Trip date: May 2021
Day 3. Sacramento to Sequoia - 252 miles
It took me just over 5 hours to drive from Sacramento to the Wuksachi Lodge in Sequoia National Park. Most of the drive was very boring; it was dry, dusty, and hot in central California and not a lot to look at. I took CA99 S to CA180 E and was sure to gas up in Dunlap, as there are no gas stations inside the park. That ended up not being entirely true as there is one station on Generals Highway that technically sits outside the park boundaries, but best to go in with a full tank.
My National Park pass allowed me free entry; even if you have a reservation at one of the lodges or campgrounds inside the park you will still be charged an entry fee if you don't have the pass. It was an easy but slow drive through the park to the lodge; it's a twisty road and you also need to be very aware of wildlife. It's also incredibly beautiful with huge groves of sequoias and pines everywhere.
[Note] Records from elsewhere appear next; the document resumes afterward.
(* ===== verification/_CoqProject ===== *)
-Q . S2P
Prelude.v
Sql.v
PyString.v
Json.v
JsonText.v
VaultPaths.v
Schema.v
ProtectionStates.v
DirectoryAggregates.v
JobScheduler.v
Backoff.v
Sessions.v
Lifecycle.v
JobClaims.v
DirtyMarks.v
CloudDeletion.v
ProtectionStop.v
Fnmatch.v
OperationPolicies.v
Catalog.v
Automation.v
CatalogBatch.v
CatalogIncidents.v
CatalogVersions.v
CatalogRename.v
CatalogListing.v
EventJournal.v
EventStream.v
Notifications.v
FolderMaintenance.v
UploadTables.v
Effects.v
S3Client.v
S3Copy.v
WorkerJobs.v
LocalFiles.v
UploadSnapshot.v
CloudPreflight.v
S3Upload.v
UploadReconcile.v
VaultMoves.v
UploadProvenance.v
SnapshotCleanup.v
UploadResume.v
UploadDiscovery.v
UploadRemediation.v
UploadEpisodes.v
WorkerPurge.v
WorkerRelease.v
WorkerStorageClass.v
WorkerReconcile.v
WorkerRecover.v
WorkerUpload.v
At the Wuksachi I checked in at the main lodge and then drove off to find my building. All rooms are located about 200 feet away and there are parking lots for each building. Spring is bear season in Sequoia and it is no joke! The front desk told me that EVERYTHING needed to be removed from my car- hand lotion, worn masks, cans of Lacroix, grocery bags, etc. Bears can smell possible food sources from over one mile away and have no problem breaking into car trunks to get at it. Luckily there were luggage carts to help, even if I had to push it up a gravel trail to the front doors of my building!
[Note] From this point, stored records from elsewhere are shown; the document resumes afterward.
(* ===== verification/Sql.v ===== *)
(** * Sql: the part of PostgreSQL the catalog queries rely on

    - three-valued logic: a truth value is [option bool], [None] is NULL, and
      [WHERE]/[CASE WHEN] keep a row only when the value is [Some true];
    - tables as lists of rows: [select], [update_where], [delete_where];
    - [ORDER BY key DESC LIMIT 1] as [latest], a stable [ORDER BY] as
      [sort_by], [SUM] over a list as [sumZ]. *)
From S2P Require Import Prelude.

(** ** Three-valued logic *)
Definition tv := option bool.

Definition tv_and (a b : tv) : tv :=
  match a, b with
  | Some false, _ | _, Some false => Some false
  | Some true, Some true => Some true
  | _, _ => None
  end.

Definition tv_or (a b : tv) : tv :=
  match a, b with
  | Some true, _ | _, Some true => Some true
  | Some false, Some false => Some false
  | _, _ => None
  end.

Definition tv_not (a : tv) : tv := option_map negb a.

(** [=] on nullable columns: NULL when one side is NULL. *)
Definition sql_eq {A} `{EqDecision A} (a b : option A) : tv :=
  match a, b with
  | Some x, Some y => Some (bool_decide (x = y))
  | _, _ => None
  end.

Definition sql_is_null {A} (a : option A) : tv := Some (is_none a).
Definition sql_is_not_null {A} (a : option A) : tv := Some (is_some a).

Definition sql_in {A} `{EqDecision A} (a : option A) (l : list A) : tv :=
  match a with
  | Some x => Some (bool_decide (x ∈ l))
  | None => None
  end.

Definition coalesce {A} (a : option A) (d : A) : A := or_default a d.

(** [IS NOT DISTINCT FROM]: equality that treats NULL as a value. *)
Definition sql_not_distinct {A} `{EqDecision A} (a b : option A) : tv :=
  Some (bool_decide (a = b)).

(** [holds t]: the test of [WHERE], [CASE WHEN] and [FILTER]. *)
Definition holds (t : tv) : bool :=
  match t with Some true => true | _ => false end.

Declare Scope sql_scope.
Delimit Scope sql_scope with sql.
Infix "AND" := tv_and (at level 40, left associativity) : sql_scope.
Infix "OR" := tv_or (at level 50, left associativity) : sql_scope.
Notation "'NOT' a" := (tv_not a) (at level 35, right associativity) : sql_scope.
Infix "==" := sql_eq (at level 30, no associativity) : sql_scope.

Lemma holds_and a b : holds (tv_and a b) = holds a && holds b.
Proof. destruct a as [[]|], b as [[]|]; done. Qed.

Lemma holds_or a b : holds (tv_or a b) = holds a || holds b.
Proof. destruct a as [[]|], b as [[]|]; done. Qed.

Lemma holds_not_coalesce a : holds (tv_not (Some (coalesce a false))) = negb (holds a).
Proof. destruct a as [[]|]; done. Qed.

Lemma holds_eq {A} `{EqDecision A} (a b : option A) :
  holds (sql_eq a b) = bool_decide (a = b ∧ a ≠ None).
Proof.
  destruct a as [x|], b as [y|]; cbn;
    repeat (rewrite ?bool_decide_eq_true_2, ?bool_decide_eq_false_2 by naive_solver); try done.
  destruct (decide (x = y)) as [->|H].
  - rewrite !bool_decide_eq_true_2; naive_solver.
  - rewrite !bool_decide_eq_false_2; naive_solver.
Qed.

Lemma holds_eq_const {A} `{EqDecision A} (a : option A) (c : A) :
  holds (sql_eq a (Some c)) = bool_decide (a = Some c).
Proof. rewrite holds_eq. apply bool_decide_ext. naive_solver. Qed.

Lemma holds_in {A} `{EqDecision A} (a : option A) (l : list A) :
  holds (sql_in a l) = match a with Some x => bool_decide (x ∈ l) | None => false end.
Proof. destruct a; cbn; [by case_bool_decide|done]. Qed.

Lemma holds_some b : holds (Some b) = b.
Proof. by destruct b. Qed.

Lemma holds_is_not_null {A} (o : option A) : holds (sql_is_not_null o) = is_some o.
Proof. by destruct o. Qed.

Lemma is_none_true {A} (o : option A) : is_none o = true ↔ o = None.
Proof. by destruct o. Qed.

Lemma is_some_true {A} (o : option A) : is_some o = true ↔ is_Some o.
Proof. destruct o; cbn; split; try done. Qed.

#[export] Hint Rewrite holds_and holds_or @holds_eq_const @holds_in holds_some : fv.

(** ** Tables *)
Section tables.
Context {A : Type}.
Implicit Types (p : A → bool) (f : A → A) (t : list A).

Definition select p t : list A := List.filter p t.

(** [UPDATE t SET ... WHERE p]. *)
Definition update_where p f t : list A := map (fun r => if p r then f r else r) t.

(** [DELETE FROM t WHERE p]. *)
Definition delete_where p t : list A := List.filter (fun r => negb (p r)) t.

(** [SELECT ... WHERE p LIMIT 1]/[fetchone]. *)
Definition fetchone p t : option A := List.find p t.

Lemma elem_of_select p t r : r ∈ select p t ↔ r ∈ t ∧ p r = true.
Proof. unfold select. rewrite !list_elem_of_In. apply filter_In. Qed.

Lemma elem_of_delete_where p t r : r ∈ delete_where p t ↔ r ∈ t ∧ p r = false.
Proof.
  unfold delete_where. rewrite !list_elem_of_In, filter_In, negb_true_iff. done.
Qed.

Lemma elem_of_update_where p f t r :
  r ∈ update_where p f t ↔ ∃ r0, r0 ∈ t ∧ r = if p r0 then f r0 else r0.
Proof. unfold update_where. rewrite list_elem_of_In, in_map_iff. setoid_rewrite list_elem_of_In. naive_solver. Qed.

Lemma length_update_where p f t : length (update_where p f t) = length t.
Proof. apply length_map. Qed.

(** A column no assignment touches keeps its values. *)
Lemma update_where_column {K} (k : A → K) p f t :
  (∀ r, k (f r) = k r) → map k (update_where p f t) = map k t.
Proof.
  intros Hk. unfold update_where. rewrite map_map. apply map_ext.
  intros r. by destruct (p r).
Qed.

Lemma fetchone_some p t r : fetchone p t = Some r → r ∈ t ∧ p r = true.
Proof. intros H. apply find_some in H. by rewrite list_elem_of_In. Qed.

Lemma fetchone_none p t : fetchone p t = None ↔ ∀ r, r ∈ t → p r = false.
Proof.
  split.
  - intros H r Hr. eapply find_none; [done|]. by apply list_elem_of_In.
  - intros H. destruct (fetchone p t) eqn:E; [|done].
    apply fetchone_some in E as [E1 E2]. rewrite H in E2; done.
Qed.

Lemma fetchone_unique {K} (k : A → K) p t r :
  NoDup (map k t) → (∀ r', p r' = true → k r' = k r) → r ∈ t → p r = true →
  fetchone p t = Some r.
Proof.
  intros Hnd Hk Hin Hp. induction t as [|x t IH]; [by apply not_elem_of_nil in Hin|].
  cbn in *. apply NoDup_cons in Hnd as [Hx Hnd].
  apply elem_of_cons in Hin as [<-|Hin]; [by rewrite Hp|].
  destruct (p x) eqn:Ep; [|auto].
  exfalso. apply Hx. rewrite (Hk x Ep). rewrite list_elem_of_In. apply in_map.
  by apply list_elem_of_In.
Qed.

(** Some row satisfies [p]: [EXISTS (SELECT 1 ... WHERE p)]. *)
Definition exists_row p t : bool := existsb p t.

Lemma exists_row_true p t : exists_row p t = true ↔ ∃ r, r ∈ t ∧ p r = true.
Proof. unfold exists_row. rewrite existsb_exists. setoid_rewrite list_elem_of_In. done. Qed.

Lemma exists_row_false p t : exists_row p t = false ↔ ∀ r, r ∈ t → p r = false.
Proof.
  rewrite <- not_true_iff_false, exists_row_true. split.
  - intros H r Hr. apply not_true_iff_false. intros ?. apply H; eauto.
  - intros H (r & Hr & Hp). rewrite H in Hp; done.
Qed.

Lemma select_none p t : exists_row p t = false → select p t = [].
Proof.
  induction t as [|r t IH]; [done|]. cbn. intros [-> H]%orb_false_iff. auto.
Qed.

(** [ORDER BY key DESC LIMIT 1]: a row with the greatest key. *)
Fixpoint latest (key : A → Z) t : option A :=
  match t with
  | [] => None
  | r :: t =>
      match latest key t with
      | Some s => if key r <? key s then Some s else Some r
      | None => Some r
      end
  end.

Lemma latest_none key t : latest key t = None ↔ t = [].
Proof. destruct t as [|r t]; cbn; [done|]. destruct (latest key t); [case_match|]; done. Qed.

Lemma latest_some key t r :
  latest key t = Some r → r ∈ t ∧ ∀ s, s ∈ t → key s ≤ key r.
Proof.
  revert r; induction t as [|x t IH]; intros r; cbn; [done|].
  destruct (latest key t) as [s|] eqn:E.
  - destruct (IH s eq_refl) as [Hin Hmax].
    destruct (Z.ltb_spec (key x) (key s)); intros [= <-]; split.
    + by right.
    + intros z [->|Hz]%elem_of_cons; [lia|auto].
    + by left.
    + intros z [->|Hz]%elem_of_cons; [lia|]. specialize (Hmax z Hz). lia.
  - apply latest_none in E as ->. intros [= <-]. split; [by left|].
    intros z [->|[]%not_elem_of_nil]%elem_of_cons. lia.
Qed.
End tables.

(** A key without duplicates decides the row. *)
Lemma NoDup_key_inj {A K} (k : A → K) l x y :
  NoDup (map k l) → x ∈ l → y ∈ l → k x = k y → x = y.
Proof.
  induction l as [|z l IH]; intros Hnd Hx Hy E; [by apply not_elem_of_nil in Hx|].
  cbn in Hnd. apply NoDup_cons in Hnd as [Hz Hnd].
  assert (Hin : ∀ w, w ∈ l → k w ∈ map k l) by (intros w Hw; apply list_elem_of_In, in_map; by apply list_elem_of_In).
  apply elem_of_cons in Hx as [->|Hx], Hy as [->|Hy]; try done.
  - exfalso. apply Hz. rewrite E. auto.
  - exfalso. apply Hz. rewrite <- E. auto.
  - auto.
Qed.

Lemma filter_sublist {A} (p : A → bool) (l : list A) : sublist (List.filter p l) l.
Proof. induction l as [|x l IH]; cbn; [constructor|]. destruct (p x); by constructor. Qed.

Lemma NoDup_keys_sublist {A K} (k : A → K) l l' : sublist l l' → NoDup (map k l') → NoDup (map k l).
Proof.
  intros Hs Hnd. eapply sublist_NoDup; [exact Hnd|]. clear Hnd. induction Hs; cbn; by constructor.
Qed.

Lemma NoDup_map_select {A K} (k : A → K) (p : A → bool) l : NoDup (map k l) → NoDup (map k (select p l)).
Proof. apply NoDup_keys_sublist, filter_sublist. Qed.

(** ** Aggregates *)
Fixpoint sumZ (l : list Z) : Z :=
  match l with [] => 0 | x :: l => x + sumZ l end.

Lemma sumZ_app l k : sumZ (l ++ k) = sumZ l + sumZ k.
Proof. induction l; cbn; lia. Qed.

Definition countZ {A} (p : A → bool) (l : list A) : Z :=
  sumZ (map (fun x => if p x then 1 else 0) l).

Lemma countZ_length {A} (p : A → bool) l : countZ p l = Z.of_nat (length (List.filter p l)).
Proof. induction l as [|x l IH]; [done|]. unfold countZ in *. cbn. destruct (p x); cbn; lia. Qed.

Lemma countZ_nonneg {A} (p : A → bool) l : 0 ≤ countZ p l.
Proof. rewrite countZ_length. lia. Qed.

(** ** Stable ordering: Python's [sorted] and [ORDER BY] *)
Section sorting.
Context {A : Type} (le : A → A → bool).

Fixpoint insert_by (x : A) (l : list A) : list A :=
  match l with
  | [] => [x]
  | y :: l' => if le x y then x :: l else y :: insert_by x l'
  end.

Fixpoint sort_by (l : list A) : list A :=
  match l with [] => [] | x :: l => insert_by x (sort_by l) end.

Lemma insert_by_perm x l : insert_by x l ≡ₚ x :: l.
Proof.
  induction l as [|y l IH]; cbn; [done|].
  destruct (le x y); [done|]. rewrite IH. apply perm_swap.
Qed.

Lemma sort_by_perm l : sort_by l ≡ₚ l.
Proof. induction l as [|x l IH]; cbn; [done|]. by rewrite insert_by_perm, IH. Qed.

Lemma length_sort_by l : length (sort_by l) = length l.
Proof. by rewrite sort_by_perm. Qed.

Context (le_total : ∀ x y, le x y = true ∨ le y x = true).
Context (le_trans : ∀ x y z, le x y = true → le y z = true → le x z = true).

Lemma insert_by_sorted x l :
  StronglySorted (fun a b => le a b = true) l →
  StronglySorted (fun a b => le a b = true) (insert_by x l).
Proof.
  induction 1 as [|y l Hl IH Hy]; cbn; [repeat constructor|].
  destruct (le x y) eqn:E.
  - constructor; [by constructor|]. constructor; [done|].
    eapply Forall_impl; [done|]. eauto.
  - constructor; [done|]. rewrite insert_by_perm. constructor; [|done].
    destruct (le_total x y); congruence.
Qed.

Lemma sort_by_sorted l : StronglySorted (fun a b => le a b = true) (sort_by l).
Proof. induction l; cbn; [constructor|]. by apply insert_by_sorted. Qed.
End sorting.

#[export] Hint Resolve sort_by_perm : fv.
In the morning I had a quick breakfast and coffee outside on the lodge's deck. It was an absolutely gorgeous day and I had a couple of hikes planned and was super excited to get started.
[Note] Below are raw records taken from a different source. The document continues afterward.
(** [SET status, message, message_key, message_params=NULL, updated_at]. *)
Definition set_status (status : string) (message message_key : option string) (at_ : timestamp)
    (j : job) : job :=
  {| j_id := j_id j; j_vault_id := j_vault_id j; j_vault_file_id := j_vault_file_id j;
     j_archive_version_id := j_archive_version_id j; j_path := j_path j; j_action := j_action j;
     j_status := status; j_origin := j_origin j; j_message := message;
     j_message_key := message_key; j_message_params := None;
     j_requested_by := j_requested_by j; j_requested_at := j_requested_at j;
     j_updated_at := at_; j_group_id := j_group_id j; j_group_path := j_group_path j;
     j_total_bytes := j_total_bytes j; j_transferred_bytes := j_transferred_bytes j;
     j_reason := j_reason j; j_confirmation_phrase := j_confirmation_phrase j;
     j_restore_tier := j_restore_tier j; j_restore_days := j_restore_days j;
     j_target_storage_class := j_target_storage_class j;
     j_upload_verification_requested := j_upload_verification_requested j;
     j_pending_until := j_pending_until j; j_retry_after := j_retry_after j;
     j_claim_token := j_claim_token j; j_claimed_at := j_claimed_at j;
     j_claim_expires_at := j_claim_expires_at j; j_upload := j_upload j |}.

Record vault := {
  va_id : Z;
  va_enabled : bool;
  va_decommission_state : option string;
  va_relocation_state : string;
  va_source_root : string;
  va_name : string;
  va_s3_prefix : string;
  va_root_released_at : option timestamp;
  va_decommissioned_at : option timestamp;
  va_root_identity : option string;
  va_root_identity_version : option string;
}.

(** A row of [vault_operation_policies]; the glob columns hold JSON lists. *)
Record policy_row := {
  pr_vault_id : Z;
  pr_auto_upload : bool;
  pr_local_release_after_days : option Z;
  pr_stability_seconds : Z;
  pr_include_globs : list string;
  pr_exclude_globs : list string;
  pr_upload_verification : option string;
  pr_suspended_at : option timestamp;
}.

Record cloud_deletion_item := {
  cdi_id : Z;
  cdi_job_id : Z;
  cdi_vault_id : Z;
  cdi_vault_file_id : string;
  cdi_is_version : bool;   (* kind='version' rather than 'delete_marker' *)
  cdi_archive_version_id : option string;
  cdi_delete_marker_id : option string;
  cdi_object_key : string;
  cdi_provider_version_id : string;
  cdi_size_bytes : Z;
  cdi_status : string;
  cdi_error_message : option string;
  cdi_updated_at : timestamp;
}.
My first stop was Moro Rock, a large granite dome and a very popular hike. Normally you need to park pretty far from the trailhead and take a shuttle because the parking lot gets so crowded, but the shuttle wasn't running yet and I got very lucky with a parking lot right up front.
There are 350 steps that go directly up ½ mile to the top. It's not difficult but it is steep, the steps are very narrow, and it's at an elevation of 6725 feet. The views of the Great Western Divide from the top are absolutely amazing! Also I am supposedly the 4th generation of my family to have hiked up it, my great grandmother being the first to do it when she was 74!